(** X9.  The record calls and the profile call authenticate with the
    session only: each sends at most one request, and a request it sends
    carries [Authorization: Bearer <token>] and no project key. *)
Theorem record_calls_carry_the_session_only `{Platform} (config : DemoConfig.t)
    (sessionToken todoId : string) (opts : ListOptions.t)
    (todo : TodoPayload.t) (w : World.t) :
  sends_at_most_one w (fetchTodos config sessionToken opts w).2
    (bearer_only sessionToken)
  /\ sends_at_most_one w (createTodo config sessionToken todo w).2
       (bearer_only sessionToken)
  /\ sends_at_most_one w (updateTodo config sessionToken todoId todo w).2
       (bearer_only sessionToken)
  /\ sends_at_most_one w (deleteTodo config sessionToken todoId w).2
       (bearer_only sessionToken)
  /\ sends_at_most_one w (fetchProfile config sessionToken w).2
       (bearer_only sessionToken).
Proof.
  assert (Hcall : forall path method body,
    sends_at_most_one w
      (jsonRequest config path (session_options method sessionToken body) w).2
      (bearer_only sessionToken)).
  { intros path method body.
    destruct (session_call_sends config path method sessionToken body w)
      as [Hsame | (req & Hsent & ->)]; [by left|].
    right. eexists. split; [exact Hsent|].
    apply session_request_bearer_only. }
  repeat split.
  - unfold fetchTodos.
    destruct (negb (str_truthy (DemoConfig.collectionSlug config)));
      [by left|].
    match goal with |- context [jsonRequest config ?p ?o w] =>
      specialize (Hcall p "GET" VUndefined);
      destruct (jsonRequest config p o w) as [[res|e|] w'] end;
      exact Hcall.
  - unfold createTodo.
    destruct (negb (str_truthy (DemoConfig.collectionSlug config)));
      [by left|].
    match goal with |- context [jsonRequest config ?p ?o w] =>
      specialize (Hcall p "POST" (VObj [("data", payload_value todo)]));
      destruct (jsonRequest config p o w) as [[res|e|] w'] end;
      exact Hcall.
  - unfold updateTodo.
    destruct (negb (str_truthy (DemoConfig.collectionSlug config)));
      [by left|].
    match goal with |- context [jsonRequest config ?p ?o w] =>
      specialize (Hcall p "PUT" (VObj [("data", payload_value todo)]));
      destruct (jsonRequest config p o w) as [[res|e|] w'] end;
      exact Hcall.
  - unfold deleteTodo.
    destruct (negb (str_truthy (DemoConfig.collectionSlug config)));
      [by left|].
    match goal with |- context [jsonRequest config ?p ?o w] =>
      specialize (Hcall p "DELETE" VUndefined);
      destruct (jsonRequest config p o w) as [[res|e|] w'] end;
      exact Hcall.
  - unfold fetchProfile.
    match goal with |- context [jsonRequest config ?p ?o w] =>
      specialize (Hcall p "GET" VUndefined);
      destruct (jsonRequest config p o w) as [[res|e|] w'] end;
      exact Hcall.
Qed.

(** X10.  The sign-in calls and the operator count authenticate with a
    project key only: each sends at most one request, and a request it sends
    carries the key in [x-api-key] and no bearer token.  The code request
    uses the public key, the verification the manage key, and the count the
    public key when one is configured and the manage key otherwise. *)
Theorem key_calls_carry_a_project_key_only `{Platform}
    (StringToNumber : string -> option Z) (config : DemoConfig.t)
    (email token : string) (w : World.t) :
  sends_at_most_one w (requestMagicLink config email w).2
    (key_only (DemoConfig.publicProjectKey config))
  /\ sends_at_most_one w (verifyMagicToken config token w).2
       (key_only (DemoConfig.manageProjectKey config))
  /\ sends_at_most_one w (fetchAppUserTotal StringToNumber config w).2
       (key_only
          (if str_truthy (DemoConfig.publicProjectKey config)
           then DemoConfig.publicProjectKey config
           else DemoConfig.manageProjectKey config)).
Proof.
  repeat split.
  - unfold requestMagicLink. destruct (no_project config); [by left|].
    destruct (str_truthy (DemoConfig.publicProjectKey config)) eqn:Hkey;
      simpl; [|by left].
    rewrite public_call, Hkey. right. eexists. split; [|apply key_request_key_only].
    cbv zeta. destruct (fetch _) as [response|];
      [by destruct (jsonRequest_receive response)|done].
  - unfold verifyMagicToken. destruct (no_project config); [by left|].
    rewrite manage_call.
    destruct (str_truthy (DemoConfig.manageProjectKey config)) eqn:Hkey;
      [|by left].
    right. eexists. split; [|apply key_request_key_only].
    cbv zeta. destruct (fetch _) as [response|];
      [by destruct (jsonRequest_receive response)|done].
  - unfold fetchAppUserTotal. destruct (no_project config); [by left|].
    destruct (str_truthy (DemoConfig.publicProjectKey config)) eqn:Hpublic;
      simpl.
    + rewrite public_call, Hpublic. right. eexists. split; [|apply key_request_key_only].
    cbv zeta. destruct (fetch _) as [response|];
      [by destruct (jsonRequest_receive response)|done].
    + destruct (str_truthy (DemoConfig.manageProjectKey config)) eqn:Hmanage;
        simpl; [|by left].
      rewrite manage_call, Hmanage. right. eexists. split; [|apply key_request_key_only].
    cbv zeta. destruct (fetch _) as [response|];
      [by destruct (jsonRequest_receive response)|done].
Qed.

Section KeyCallFacts.
Context `{Platform}.

Lemma has_project config p :
  DemoConfig.projectId config = Some p -> p <> 0 ->
  no_project config = false /\ project_number config = p.
Proof.
  intros Hp Hne. unfold no_project, project_number. rewrite Hp. simpl.
  split; [|reflexivity].
  apply negb_false_iff, negb_true_iff. by apply Z.eqb_neq.
Qed.

Lemma no_project_iff config :
  no_project config = true
  <-> DemoConfig.projectId config = None \/ DemoConfig.projectId config = Some 0.
Proof.
  unfold no_project. destruct (DemoConfig.projectId config) as [p|]; simpl.
  - rewrite negb_true_iff, negb_false_iff, Z.eqb_eq.
    split; [intros ->; by right | by intros [|[= ->]]].
  - split; [by left | done].
Qed.

Lemma str_truthy_true s : s <> "" -> str_truthy s = true.
Proof. intros Hne. unfold str_truthy. by apply negb_true_iff, String.eqb_neq. Qed.

Lemma public_call_ok config path method body w response :
  DemoConfig.publicProjectKey config <> "" ->
  fetch (key_request config path method body
           (DemoConfig.publicProjectKey config)) = Responded response ->
  Response.ok response = true ->
  (jsonRequest config path (key_options method body RequirePublic) w).1
  = Returned (js_coalesce (response_data (Response.text response)) (VObj [])).
Proof.
  intros Hkey Hfetch Hok. rewrite public_call, (str_truthy_true _ Hkey).
  cbv zeta. rewrite Hfetch. unfold jsonRequest_receive. by rewrite Hok.
Qed.

Lemma manage_call_ok config path method body w response :
  DemoConfig.manageProjectKey config <> "" ->
  fetch (key_request config path method body
           (DemoConfig.manageProjectKey config)) = Responded response ->
  Response.ok response = true ->
  (jsonRequest config path (key_options method body RequireManage) w).1
  = Returned (js_coalesce (response_data (Response.text response)) (VObj [])).
Proof.
  intros Hkey Hfetch Hok. rewrite manage_call, (str_truthy_true _ Hkey).
  cbv zeta. rewrite Hfetch. unfold jsonRequest_receive. by rewrite Hok.
Qed.

Lemma key_request_headers config path method body key :
  strict_eq body VUndefined = false ->
  Request.headers (key_request config path method body key)
  = {[ "x-api-key" := key; "Content-Type" := "application/json";
       "Accept" := "application/json" ]}.
Proof.
  intros Hbody. unfold key_request. simpl. rewrite Hbody. simpl.
  by rewrite (left_id_L ∅ (∪)), <- insert_union_singleton_l.
Qed.

End KeyCallFacts.

(** A call with a [null] body and a header of the caller's. *)
Lemma request_headers_and_body_witness :
  exists req,
    @jsonRequest_prepare Reference.online Reference.config "ping"
      (RequestOptions.mk (Some "PATCH") {[ "X-Trace" := "1" ]} None false false
         VNull None)
    = inr req
    /\ Request.url req = "https://reqres.in/ping"
    /\ Request.headers req !! "Content-Type" = Some "application/json"
    /\ Request.headers req !! "X-Trace" = Some "1"
    /\ Request.body req = None.
Proof.
  destruct (@jsonRequest_prepare Reference.online Reference.config "ping"
              (RequestOptions.mk (Some "PATCH") {[ "X-Trace" := "1" ]} None
                 false false VNull None)) as [e|req] eqn:Hprep;
    [vm_compute in Hprep; discriminate|].
  exists req. split; [reflexivity|].
  destruct (@request_headers_and_body Reference.online Reference.config "ping"
              _ req Hprep) as (Hurl & _ & _ & Hct & Hother & Hbody).
  split; [by rewrite Hurl|]. split; [by rewrite Hct|].
  split; [by rewrite Hother|by rewrite Hbody].
Defined.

● Description of the task
Taking the lines of the listing one by one, count those that contain "Lemma", and answer with the number only.

● Solution for this exercise
7